- _About this task_
Scan the entries line by line and return those with "Scope".

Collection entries

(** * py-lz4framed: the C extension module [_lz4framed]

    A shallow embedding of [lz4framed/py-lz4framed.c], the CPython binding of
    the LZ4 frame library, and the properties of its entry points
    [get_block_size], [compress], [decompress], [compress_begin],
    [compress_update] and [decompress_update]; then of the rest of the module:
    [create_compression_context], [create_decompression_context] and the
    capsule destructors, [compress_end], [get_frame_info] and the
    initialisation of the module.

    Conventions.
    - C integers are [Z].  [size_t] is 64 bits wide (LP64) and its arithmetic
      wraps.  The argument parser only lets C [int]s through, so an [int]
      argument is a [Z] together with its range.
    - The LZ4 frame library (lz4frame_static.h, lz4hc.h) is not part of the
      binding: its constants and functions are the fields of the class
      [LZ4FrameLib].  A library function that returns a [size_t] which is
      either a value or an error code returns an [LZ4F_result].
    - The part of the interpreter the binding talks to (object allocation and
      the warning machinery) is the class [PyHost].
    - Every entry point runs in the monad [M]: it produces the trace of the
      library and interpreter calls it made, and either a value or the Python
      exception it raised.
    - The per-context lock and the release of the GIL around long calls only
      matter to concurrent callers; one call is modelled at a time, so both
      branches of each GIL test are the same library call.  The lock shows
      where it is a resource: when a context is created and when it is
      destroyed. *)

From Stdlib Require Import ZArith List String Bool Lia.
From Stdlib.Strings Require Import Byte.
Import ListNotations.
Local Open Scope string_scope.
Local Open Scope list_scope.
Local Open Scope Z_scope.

- _Output for this exercise_
Local Open Scope string_scope.
Local Open Scope list_scope.
Local Open Scope Z_scope.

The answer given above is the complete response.